Op-ed: American Apparel Recently Relaunched, Here’s Why It Probably Shouldn’t Have
For the past three weeks, give or take, an insidious promoted ad has taken hold of my Facebook homepage. “We’re back!,” the ads softly proclaim in telltale Helvetica font. Yes, American Apparel, once the only reliable place to purchase implausibly flattering shiny pants and abbreviated crop tops, is back.
After years of precipitous decline, in which founder Dov Charney masturbated in front of a reporter…twice (“It’s a sensual experience that doesn’t involve a man violating a woman,” he told Claudine Ko of Jane Magazine), had multiple relationships with employees and was accused of sexual assault before being ousted in 2014, the company very publicly filed for bankruptcy and liquidated all retail stores last year. American Apparel, the brand, was quickly snapped up by Montreal-based company Gildan Activewear, purveyor of heavy cotton t-shirts that never seem to soften up no matter how many cycles they spend in the wash, for a total of $88 million USD, and it seemed like they might continue to use the name to quietly produce slightly-softer t-shirts. Rather that quitly continuing to produce slightly sofer t-shirts to be bought in bulk and screenprinted as band merch, Gildan’s choice to resurrect American Apparel via a splashy native advertising campaign feels a little bit like being ‘orbited’ by an ex-lover: weird, jarring and totally toxic.
Surf on over to the “new” American Apparel’s website and the whole venture appears to be frozen in the mid-aughts, a time when hipsters thought shiny leggings were incredibly cool, and people actually still used the word ‘hipster.’ The familiar Helvetica font is the same. The racially ambiguous models shot in provocative poses under harsh lighting is the same. Not to mention the clothes are exactly same. The zip-up hoodies, colourful crewneck tees and soft tri-blend deep V-necks of years past are still abundant. The only thing that’s changed is their context.
In the age of #MeToo, where nerves are raw, watching the return of a brand so openly synonymous with sexual harassment is borderline triggering. Gildan is capitalizing on the name recognition of American Apparel without doing any of the necessary work of reckoning with its past. The ‘About Us’ section of the American Apparel website reads like revisionist history. Under a banner of scantily-clad white women and shaggy mid-2000s haircuts, a timeline states that American Apparel was formed in 1989 and lists milestones for the brand, none of which include the sex scandals and financial peril that American Apparel is now better known for than its clothes.

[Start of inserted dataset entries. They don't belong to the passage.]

Lemma after_sk_mod {K} x f (w : World K) k :
  w_sockets w !! x = Some k -> after (sk_mod x f) w = set_sockets (<[x := f k]> (w_sockets w)) w.
Proof. intros Hk. unfold after, sk_mod, sk_get, mbind, SM_bind, getS, found, lift, modS. by rewrite Hk. Qed.

(** A computed part of a socket. *)
Lemma socket_part {A} (g : PgSocket -> A) {K} x (w : World K) k a :
  (g <$> w_sockets w !! x) = Some a -> w_sockets w !! x = Some k -> g k = a.
Proof. intros Hg Hk. rewrite Hk in Hg. by injection Hg. Qed.

Lemma socket_exists {K} x (w : World K) :
  (match w_sockets w !! x with Some _ => true | None => false end) = true -> exists k, w_sockets w !! x = Some k.
Proof. destruct (w_sockets w !! x); [eauto|done]. Qed.

Lemma reachable_step {K} `{Realloc} (E : ObjEnv K) cf w w' : reachable E cf w -> pooler_step E cf w w' -> reachable E cf w'.
Proof. intros (w0 & H0 & Hr) Hs. exists w0. split; [done|]. by eapply rtc_r. Qed.

Lemma reachable_attach {K} `{Realloc} (E : ObjEnv K) cf c p w :
  reachable E cf w -> (sk_state <$> w_sockets w !! c) = Some CL_LOGIN ->
  reachable E cf (after (sk_mod c (set_pool (Some p))) w).
Proof.
  intros Hr Hst. apply fmap_Some in Hst as (k & Hk & Hst). rewrite (after_sk_mod c _ w k Hk).
  eapply reachable_step; [exact Hr|]. by apply PS_attach.
Qed.

Lemma toy_world_reachable : reachable calm_env toy_config toy_world.
Proof. exists toy_world. split; [apply toy_world_initial|done]. Qed.

Lemma toy_launched_run : launch_new_connection calm_env toy_config 1 true toy_world = Ok (tt, toy_launched).
Proof. refine (after_run_unit (launch_new_connection calm_env toy_config 1 true) toy_world _). by vm_compute. Qed.

Lemma toy_linked_run : find_server calm_env toy_config 2 toy_client = Ok (true, toy_linked).
Proof.
  destruct (after_run (find_server calm_env toy_config 2) toy_client) as [r Hr]; [by vm_compute|].
  assert (Hb : match find_server calm_env toy_config 2 toy_client with Ok (b, _) => b | _ => false end = true)
    by (by vm_compute).
  rewrite Hr in Hb. rewrite Hr, Hb. reflexivity.
Qed.

Lemma toy_idle_reachable : reachable calm_env toy_config toy_idle.
Proof.
  assert (R1 : reachable calm_env toy_config toy_launched).
  { eapply reachable_step; [apply toy_world_reachable|]. exact (PS_launch _ _ 1 true _ _ toy_launched_run). }
  assert (R2 : reachable calm_env toy_config (toy_ready 1 toy_launched)).
  { eapply reachable_step; [exact R1|]. apply PS_other. by vm_compute. }
  eapply reachable_step; [exact R2|].
  destruct (after_run (release_server calm_env toy_config disconnect_depth 1) (toy_ready 1 toy_launched)) as [r Hr];
    [by vm_compute|].
  refine (PS_release _ _ 1 r _ _ _ Hr). intros ks c Hks _ Hl. exfalso.
  assert (Hn : (v_link <$> vs (view (toy_ready 1 toy_launched)) !! 1%positive) = Some None) by (by vm_compute).
  rewrite Hks in Hn. cbn in Hn. congruence.
Qed.

Lemma toy_client_reachable : reachable calm_env toy_config toy_client.
Proof.
  assert (R1 : reachable calm_env toy_config toy_accepted).
  { eapply reachable_step; [apply toy_idle_reachable|].
    destruct (after_run (accept_client calm_env 7 false) toy_idle) as [r Hr]; [by vm_compute|]. exact (PS_accept _ _ _ _ _ _ _ Hr). }
  assert (R2 : reachable calm_env toy_config (after (sk_mod 2 (set_pool (Some 1%positive))) toy_accepted)).
  { apply reachable_attach; [exact R1|]. by vm_compute. }
  assert (R3 : reachable calm_env toy_config toy_attached).
  { eapply reachable_step; [exact R2|]. apply PS_other. by vm_compute. }
  eapply reachable_step; [exact R3|].
  destruct (after_run (finish_client_login calm_env toy_config 2) toy_attached) as [r Hr]; [by vm_compute|].
  destruct (socket_exists 2 toy_attached) as [k Hk]; [by vm_compute|].
  refine (PS_login _ _ 2 k r _ _ Hk _ Hr). refine (socket_part sk_link 2 toy_attached k None _ Hk). by vm_compute.
Qed.

Lemma toy_linked_reachable : reachable calm_env toy_config toy_linked.
Proof.
  eapply reachable_step; [apply toy_client_reachable|].
  exact (PS_find_server _ _ _ _ _ _ toy_linked_run).
Qed.

(** ** Theorems about every reachable store *)

Section Theorems.
Context `{Realloc} {K : Type} (E : ObjEnv K) `{!EnvOk E} (cf : Config).
Implicit Types w : World K.

(** C3: The lists and the states agree in every reachable store: a socket is
    in the list that its state and pool name, in no other, and once. *)
Theorem lists_match_states w :
  reachable E cf w ->
  (forall x sl, x ∈ lst (w_lists w) sl <->
     exists k, w_sockets w !! x = Some k /\ slot_of (sk_state k) (sk_pool k) = Some sl) /\
  (forall sl, NoDup (lst (w_lists w) sl)) /\
  (forall x k, w_sockets w !! x = Some k -> is_Some (slot_of (sk_state k) (sk_pool k))).
Proof using All.
  intros Hr. destruct (reachable_consistent E cf w Hr) as ((Hin & Hnd & Hsome) & _). split; [|split].
  - intros x sl. rewrite (Hin x sl). split.
    + intros (kv & Hkv & Hs). apply view_vs_inv in Hkv as (k & Hk & ->). by exists k.
    + intros (k & Hk & Hs). exists (sview k). split; [by apply view_vs_some|done].
  - exact Hnd.
  - intros x k Hk. apply (Hsome x (sview k)). by apply view_vs_some.
Qed.

(** C2: A server serves one client: in every reachable store the links are
    mutual, so no two sockets are linked to the same one, and the states of
    the two ends fit. *)
Theorem links_are_exclusive w :
  reachable E cf w ->
  (forall x k y, w_sockets w !! x = Some k -> sk_link k = Some y ->
     exists k', w_sockets w !! y = Some k' /\ sk_link k' = Some x /\
       (pair_ok (sview k) (sview k') = true \/ pair_ok (sview k') (sview k) = true)) /\
  (forall a b ka kb s, w_sockets w !! a = Some ka -> w_sockets w !! b = Some kb ->
     sk_link ka = Some s -> sk_link kb = Some s -> a = b).
Proof using All.
  intros Hr. pose proof (reachable_consistent E cf w Hr) as Hv.
  assert (Hmut : forall x k y, w_sockets w !! x = Some k -> sk_link k = Some y ->
     exists k', w_sockets w !! y = Some k' /\ sk_link k' = Some x /\
       (pair_ok (sview k) (sview k') = true \/ pair_ok (sview k') (sview k) = true)).
  { intros x k y Hk Hl. destruct (link_partner x y k w Hv Hk Hl) as (_ & k' & Hk' & Hl' & Hp). by exists k'. }
  split; [exact Hmut|]. intros a b ka kb s Ha Hb Hla Hlb.
  destruct (Hmut a ka s Ha Hla) as (k1 & Hk1 & Hl1 & _). destruct (Hmut b kb s Hb Hlb) as (k2 & Hk2 & Hl2 & _). congruence.
Qed.

(** C25: A server that waits for work (IDLE, USED or TESTED) belongs to nobody:
    it has no client, no cancel request aims at it, and no socket refers to
    it by link or as the server to cancel. *)
Theorem idle_servers_are_free w s ks :
  reachable E cf w -> w_sockets w !! s = Some ks -> idle_state (sk_state ks) = true ->
  sk_link ks = None /\ sk_canceling_clients ks = [] /\
  (forall x k, w_sockets w !! x = Some k -> sk_link k <> Some s /\ sk_canceled_server k <> Some s).
Proof using All.
  intros Hr Hs Hst. pose proof (reachable_consistent E cf w Hr) as Hv.
  assert (Hl : sk_link ks = None) by (by eapply evictable_unlinked).
  assert (Hc : sk_canceling_clients ks = []).
  { apply (no_canceling (vs (view w)) s (sview ks)); [apply Hv|by apply view_vs_some|]. cbn. by destruct (sk_state ks). }
  split; [done|]. split; [done|]. intros x k Hk. split; intros Hx.
  - destruct (link_partner x s k w Hv Hk Hx) as (_ & k' & Hk' & Hl' & _). congruence.
  - pose proof Hv as (_ & _ & (Hcan & _) & _). destruct (Hcan x (sview k) s) as (_ & kv & Hkv & Hin);
      [by apply view_vs_some|done|]. apply view_vs_inv in Hkv as (k' & Hk' & ->). cbn in Hin. simplify_eq.
    rewrite Hc in Hin. by apply elem_of_nil in Hin.
Qed.

(** C27: The connection counts that max_db_connections and max_user_connections
    are compared with are exact: for each database (user), the number of live
    servers in the pools of that database (user). *)
Theorem connection_counts_exact w :
  reachable E cf w ->
  (forall d r, w_dbs w !! d = Some r -> db_connection_count r = nservers (view w) (of_db d)) /\
  (forall u r, w_users w !! u = Some r -> gu_connection_count r = nservers (view w) (of_user u)).
Proof using All.
  intros Hr. destruct (reachable_consistent E cf w Hr) as (_ & _ & _ & (_ & Hd & Hu) & _). split.
  - intros d r Hdr. apply Hd. cbn. by rewrite lookup_fmap, Hdr.
  - intros u r Hur. apply Hu. cbn. by rewrite lookup_fmap, Hur.
Qed.

(** C4: The operations of objects.c and the janitor's scans implement the
    abstract pool: whatever one of them does to a reachable store is a sequence
    of the transitions of PoolSpec.v on its abstract state. *)
Theorem operations_refine_pool_spec w w' :
  reachable E cf w -> pooler_step E cf w w' -> rtc vstep (view w) (view w').
Proof using All. intros Hr Hs. exact (pooler_step_runs E cf w w' (reachable_consistent E cf w Hr) Hs). Qed.

(** C26: When [find_server] says yes to a client that had none, the client has
    a server of its own pool to itself: active, linked back, in step with the
    protocol, not to be closed, and with no cancel request aimed at it. *)
Theorem find_server_gives_clean_server w c k w' :
  reachable E cf w -> w_sockets w !! c = Some k -> sk_link k = None -> find_server E cf c w = Ok (true, w') ->
  exists p, sk_pool k = Some p /\ linked_clean p c w'.
Proof using All.
  intros Hr Hc Hl Hf. apply (proj2 (find_server_wp E cf c w (reachable_consistent E cf w Hr) _ _ Hf) k); done.
Qed.

(** C28: A connection is opened only within the limits: either nothing is
    opened, or it is a connection to a peer or for a cancel request, or the
    pool (or its reserve) has room, and after evictions the database and the
    user are below their limits.  No other attempt of the pool is under way. *)
Theorem launch_within_limits p b w w' :
  reachable E cf w -> launch_new_connection E cf p b w = Ok (tt, w') ->
  (evicts (view w) (view w') /\ conf w' = conf w) \/
  exists w1 w2, evicts (view w) (view w1) /\ conf w1 = conf w /\ evicts (view w1) (view w2) /\ conf w2 = conf w /\
    no_new p (view w2) /\ open_server E cf p w2 = Ok (tt, w') /\
    (w2 = w1 /\ forced cf p w1 \/
     pool_room cf p w1 /\ exists pool c cr u, w_pools w1 !! p = Some pool /\ pl_user_credentials pool = Some c /\
       w_creds w1 !! c = Some cr /\ cr_global_user cr = Some u /\ db_room cf (pl_db pool) w2 /\ user_room cf u w2).
Proof using All.
  intros Hr Hl. pose proof (reachable_consistent E cf w Hr) as Hv. unfold launch_new_connection in Hl.
  apply bind_ok in Hl as (d & w1 & Hd & Hl). destruct (launch_decides E cf p b w Hv d w1 Hd) as (He1 & Hc1 & Hno & Hf & Ha).
  assert (Hv1 : Inv (view w1)) by (by eapply evicts_inv). destruct d; [injection Hl as <-; by left| |].
  - apply bind_ok in Hl as (room & w2 & Hm & Hl). destruct (make_room_wp E cf p b w1 Hv1 room w2 Hm) as (He2 & Hc2 & Hroom).
    destruct room; [|injection Hl as <-; left; split; [by eapply evicts_trans|congruence]]. right. exists w1, w2.
    split_and!; try done; [congruence|by apply He2, Hno|]. right. split; [by apply Ha|]. by apply Hroom.
  - right. exists w1, w1. split_and!; try done; [apply evicts_refl|by apply Hno|]. left. split; [done|]. by apply Hf.
Qed.
(** The end of a transaction: when [release_server] returns for a server
    that served a client, the client is in the state it was in, without a
    server, and nothing is linked to it. *)
Theorem release_detaches_client w s c ks kc r w' :
  reachable E cf w -> w_sockets w !! s = Some ks -> w_sockets w !! c = Some kc -> sk_link ks = Some c ->
  sk_state kc = CL_ACTIVE \/ sk_state kc = CL_LOGIN -> release_server E cf disconnect_depth s w = Ok (r, w') ->
  exists kc', w_sockets w' !! c = Some kc' /\ sk_state kc' = sk_state kc /\ sk_link kc' = None /\
    forall x kx, w_sockets w' !! x = Some kx -> sk_link kx <> Some c.
Proof using All.
  intros Hr Hs Hc Hl Hst Hrel. pose proof (reachable_consistent E cf w Hr) as Hv.
  destruct (link_partner s c ks w Hv Hs Hl) as (Hne & kc' & Hkc' & Hlc & _). simplify_eq.
  destruct (release_partner_parked _ s c ks kc w (proj2 (proj2 (disconnects_all E cf disconnect_depth)))
    Hv Hs Hc Hl Hlc Hne Hst _ _ Hrel) as [Hruns Hpk].
  destruct (parked_lookup c _ w' Hpk) as (kc' & Hkc' & Hst' & Hl'). exists kc'. split_and!; try done.
  intros x kx Hx Hlx. destruct (link_partner x c kx w') as (_ & k2 & Hk2 & Hl2 & _); [by eapply runs_inv|done|done|].
  congruence.
Qed.

(** A connection that is closed stays closed: when [disconnect_server]
    (or [disconnect_client]) returns, the socket is in state JUSTFREE, without
    a link, and in the list of sockets to be freed, although the calls it
    makes may close or release other sockets first. *)
Theorem disconnect_ends_justfree w :
  reachable E cf w ->
  (forall s term reason w', disconnect_server E cf disconnect_depth s term reason w = Ok (tt, w') ->
     s ∈ lst (w_lists w') justfree_server_list /\
     exists k, w_sockets w' !! s = Some k /\ sk_state k = SV_JUSTFREE /\ sk_link k = None) /\
  (forall c notify reason w', disconnect_client E cf disconnect_depth c notify reason w = Ok (tt, w') ->
     c ∈ lst (w_lists w') justfree_client_list /\
     exists k, w_sockets w' !! c = Some k /\ sk_state k = CL_JUSTFREE /\ sk_link k = None).
Proof using All.
  intros Hr. pose proof (reachable_consistent E cf w Hr) as Hv.
  pose proof (disconnects_all E cf 4) as (_ & Hdc & Hrs).
  assert (Hend : forall x k w' st sl, Inv (view w') -> vs (view w') !! x = Some k -> v_state k = st ->
     (st = SV_JUSTFREE \/ st = CL_JUSTFREE) -> slot_of st (v_pool k) = Some sl ->
     x ∈ lst (w_lists w') sl /\ exists k', w_sockets w' !! x = Some k' /\ sk_state k' = st /\ sk_link k' = None).
  { intros x k w' st sl Hv' Hk Hst Hj Hsl. split.
    - apply (proj1 (proj1 Hv')). exists k. split; [done|]. unfold k_slot. by rewrite Hst.
    - pose proof Hk as Hk2. apply view_vs_inv in Hk2 as (k' & Hk' & ->). exists k'. split_and!; [done..|].
      apply (inv_link_none (vs (view w')) x (sview k')); [apply Hv'|done|]. intros k2. unfold pair_ok. rewrite Hst.
      by destruct Hj as [-> | ->], (v_state k2). }
  split.
  - intros s t rs w' Hd. change (disconnect_server_body E cf (disconnect_client E cf 4) s t rs w = Ok (tt, w')) in Hd.
    destruct (disconnect_server_body_wp E cf _ s t rs w Hdc Hv _ _ Hd) as [Hru (k & Hk & Hst)].
    eapply Hend; [by eapply runs_inv|done..|by left|done].
  - intros c n rs w' Hd. change (disconnect_client_body E (disconnect_server E cf 4) (release_server E cf 4) c n None
      (Some (ztake 127 rs)) w = Ok (tt, w')) in Hd.
    assert (Hds : closes_server (disconnect_server E cf 4)).
    { intros s b r k w0 Hv0 Hs Hl. eapply wp_conseq; [by eapply disconnect_unlinked_wp|]. by cbn; intros _ w1 [? _]. }
    destruct (disconnect_client_body_wp E _ _ c n None _ w Hds Hrs Hv _ _ Hd) as [Hru (k & Hk & Hst)].
    eapply Hend; [by eapply runs_inv|done..|by right|done].
Qed.
Definition create_client_prepared_statement (name : list Z) (a : positive) :
    M (option PgClientPreparedStatement) :=
  ok ← allocate;
  if negb ok then mret None
  else add_use a ≫= fun _ => mret (Some (mkClientPs name a)).

Definition create_server_prepared_statement (a : positive) : M (option PgServerPreparedStatement) :=
  ok ← allocate;
  if negb ok then mret None
  else
    ps ← the_statement a;
    add_use a ≫= fun _ => mret (Some (mkServerPs (ps_query_id ps) a)).

Definition free_server_prepared_statement (server_ps : option PgServerPreparedStatement) : M unit :=
  match server_ps with
  | None => mret tt
  | Some e => drop_use (sp_ps e)
  end.

(** free(client_ps) of an entry that stays in the client's table: from now on
    the table cannot be read. *)
Definition free_listed_client_ps (c : positive) : M unit := fun σ =>
  Ok (tt, mkPStore (st_heap σ) (st_prepared_statements σ) (st_next_unique_query_id σ)
            (delete c (st_clients σ)) (st_servers σ) (st_allocs σ)).

(** [free_server_prepared_statement] of an entry that may be in the table of
    the server, from which it is not taken. *)
Definition free_listed_server_ps (s : positive) (e : PgServerPreparedStatement) : M unit :=
  v ← the_server s;
  free_server_prepared_statement (Some e) ≫= fun _ =>
  if bool_decide (e ∈ pv_statements v) then mod_server s set_freed_entry else mret tt.

(** ** The requests a server has not answered (src/objects.c) *)

(** QUEUE_ParseComplete, QUEUE_CloseComplete: a packet after the ones queued
    on the server's side of the pair. *)
Definition queue_extra (s : positive) (type : Z) : M bool :=
  ok ← allocate;
  if negb ok then mret false
  else mod_server s (put_extra type) ≫= fun _ => mret true.

Definition queue_fake_response (s : positive) (request_type : Z) : M bool :=
  if bool_decide (request_type = PqMsg_Parse) then queue_extra s PqMsg_ParseComplete
  else if bool_decide (request_type = PqMsg_Close) then queue_extra s PqMsg_CloseComplete
  else fatal.

Definition add_outstanding_request (s : positive) (type : Z) (action : ResponseAction) : M bool :=
  v ← the_server s;
  if bool_decide (action = RA_FAKE) && bool_decide (pv_requests v = []) then
    mod_server s set_queue_after ≫= fun _ =>
    queue_fake_response s type
  else
    ok ← allocate;
    if negb ok then mret false
    else
      mod_server s (fun v => set_requests (pv_requests v ++ [mkRequest type action None 0]) v) ≫= fun _ =>
      mret true.

Definition pop_outstanding_request (s : positive) (types : list Z) : M (bool * bool) :=
  v ← the_server s;
  match pv_requests v with
  | [] => mret (false, false)
  | r :: rest =>
      if bool_decide (or_action r = RA_FAKE) then mret (false, false)
      else if negb (bool_decide (or_type r ∈ types)) then mret (false, false)
      else
        mod_server s (set_requests rest) ≫= fun _ =>
        free_server_prepared_statement (or_server_ps r) ≫= fun _ =>
        mret (true, bool_decide (or_action r = RA_SKIP))
  end.

(** ** The statements prepared on a server *)

Definition unregister_prepared_statement (s : positive) (query_id : Z) : M unit :=
  v ← the_table s;
  match find_statement query_id (pv_statements v) with
  | None => mret tt
  | Some e =>
      mod_server s (fun v => set_statements (del_statement query_id (pv_statements v)) v) ≫= fun _ =>
      free_server_prepared_statement (Some e)
  end.

Definition add_prepared_statement (s : positive) (server_ps : PgServerPreparedStatement) : M bool :=
  _ ← the_table s;
  ok ← allocate;
  if negb ok then mret false
  else
    mod_server s (fun v => set_statements (pv_statements v ++ [server_ps]) v) ≫= fun _ =>
    mret true.

(** sbuf_queue_packet from the client's side *)
Definition queue_packet (s : positive) (m : ToServer) : M bool :=
  ok ← allocate;
  if negb ok then mret false
  else mod_server s (put_sent m) ≫= fun _ => mret true.

(** The HASH_ITER loop of [register_prepared_statement]: [l] is what is left
    of the iteration. *)
Fixpoint evict_statements (s : positive) (l : list PgServerPreparedStatement) : M bool :=
  match l with
  | [] => mret true
  | current :: l =>
      v ← the_table s;
      if bool_decide (zlen (pv_statements v) <= u32 cf_max_prepared_statements) then mret true
      else
        ps ← the_statement (sp_ps current);
        sent ← queue_packet s (TS_CloseStmt (ps_stmt_name (ps_query_id ps)));
        if negb sent then mret false
        else
          queued ← add_outstanding_request s PqMsg_Close RA_SKIP;
          if negb queued then mret false
          else
            mod_server s (fun v =>
              set_requests
                (update_last (fun r => mkRequest (or_type r) (or_action r) (Some current)
                                         (or_server_ps_query_id r)) (pv_requests v)) v) ≫= fun _ =>
            mod_server s (fun v => set_statements (tail (pv_statements v)) v) ≫= fun _ =>
            evict_statements s l
  end.

Definition register_prepared_statement (s : positive) (server_ps : PgServerPreparedStatement) : M bool :=
  v ← the_server s;
  match last (pv_requests v) with
  | None => fatal
  | Some r =>
      if negb (bool_decide (or_type r = PqMsg_Parse) && bool_decide (or_server_ps_query_id r = 0))
      then fatal
      else
        ps ← the_statement (sp_ps server_ps);
        mod_server s (fun v =>
          set_requests
            (update_last (fun r => mkRequest (or_type r) (or_action r) (or_server_ps r)
                                     (ps_query_id ps)) (pv_requests v)) v) ≫= fun _ =>
        added ← add_prepared_statement s server_ps;
        if negb added then mret false
        else
          v ← the_table s;
          evict_statements s (pv_statements v)
  end.
(* ===== verification/Statements.v ===== *)
(** * What the prepared statement layer promises

    To a client its statement names are its own: a Parse binds a name to a
    query, a Close removes it, and a Bind or Describe acts on the query the
    name is bound to, whatever server the client is on.  This file states
    that contract over the store of Prepare.v, with the invariant behind it:
    use counts are exact, no table holds a freed statement, and what a server
    is believed to have prepared is what the packets sent to it prepare. *)

From S2P Require Import Prelude Refs Protocol PktBuf PoolSpec World Prepare.
From stdpp Require Import base option countable gmap list strings.
#[local] Open Scope Z_scope.

(** ** References

    [all_refs] lists every pointer to a shared statement, with repetition. *)

Definition client_refs (t : list PgClientPreparedStatement) : list positive := cp_ps <$> t.

Definition server_entries (v : PServer) : list PgServerPreparedStatement :=
  pv_statements v ++ omap or_server_ps (pv_requests v).

Definition server_refs (v : PServer) : list positive := sp_ps <$> server_entries v.

Definition all_refs (σ : PStore) : list positive :=
  (map_to_list (st_clients σ) ≫= fun p => client_refs p.2) ++
  (map_to_list (st_servers σ) ≫= fun p => server_refs p.2).

(** ** What a server makes of the packets

    The server keeps its prepared statements by name.  [None]: it reports an
    error about the name, because a Parse reuses one or a Bind or Describe
    names a statement that is not there; a Close of a statement that is not
    there, which PostgreSQL lets pass, counts as an error as well. *)
#[local] Abbreviation names := (gmap (list Z) (list Z)).
Lemma pinv_new_server N S A σ s :
  Pinv N [] [] S A σ -> st_servers σ !! s = None ->
  Pinv N [] [] (S ∪ {[s]}) A (set_server s fresh_server σ).
Proof.
  intros HI Es. assert (E : all_refs (set_server s fresh_server σ) ≡ₚ all_refs σ).
  { unfold all_refs. cbn [set_server st_clients st_servers]. by rewrite (refs_new server_refs _ _ _ Es). }
  destruct HI. split; cbn [set_server st_heap st_prepared_statements st_next_unique_query_id st_clients
    st_servers]; auto; try (intros; rewrite E in *; eauto; fail).
  - intros s' v. rewrite lookup_insert. case_decide; [intros [= <-]; split_and!; constructor|eauto].
  - intros s' v. rewrite lookup_insert. case_decide; [intros [= <-] _; apply fresh_server_synced|].
    intros Ev [?| <-%elem_of_singleton]%elem_of_union; [eauto|done].
Qed.

Lemma pinv_tight N S A σ : Pinv N [] [] S A σ -> Pinv (zlen (all_refs σ)) [] [] S A σ.
Proof. intros []. split; auto. rewrite app_nil_r. lia. Qed.

Section Reached.
Context (mem : nat -> bool) (cf_max_prepared_statements : Z)
  (Hmax : 1 <= u32 cf_max_prepared_statements).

For me, American Apparel represents a discrete moment in time. During high school in the mid-aughts, I would log onto dial-up internet, waiting for the familiar clanging and dinging sounds to cease, before heading straight to uber-hipster party photography websites like Misshapes, The Cobrasnake, and Last Night’s Party, and wait patiently for the pictures to load. I was completely mesmerized by the beautiful, wasted young people in their absurd outfits, usually a combination of vintage and American Apparel. Somehow the brand’s basics were the antithesis of boring and represented the possibility of escape from my small-town Ontario existence. Once I finally did manage to escape, I even worked for the company for almost two years, around the time that the stomach-turning allegations about Charney came out (though long after her jerked it in front of the journalist…what can I say, it was a #problematicfave). But it’s not the mid aughts anymore. Nobody wants to wear miniature running shorts and listen to vaporwave. Times have changed and yet American Apparel has stayed exactly the same.
In essence, American Apparel is still pretending that it is 2008 when it’s actually 2018. It’s same tack that Dov Charney took when he launched his own carbon copy of American Apparel, called “Los Angeles Apparel.” Though it traded in the iconic Helvetica font for Eurostile Extended Bold, a cursory look through their website reveals a near-identical branding strategy to American Apparel. Braless models peacock in t-shirts and high-waisted mom jeans, and bedroom-eyed women strike provocative poses in thong bodysuits, with full bums and errant bikini lines on display. What the world officially does not need more of is the second coming of Dov Charney’s male gaze, two times over.
If Gildan wants to capitalize on the investment and relaunch the brand, fine, but to do so without changing a single thing is a missed opportunity. American Apparel already perished a first time; let’s see how long it lasts this time around.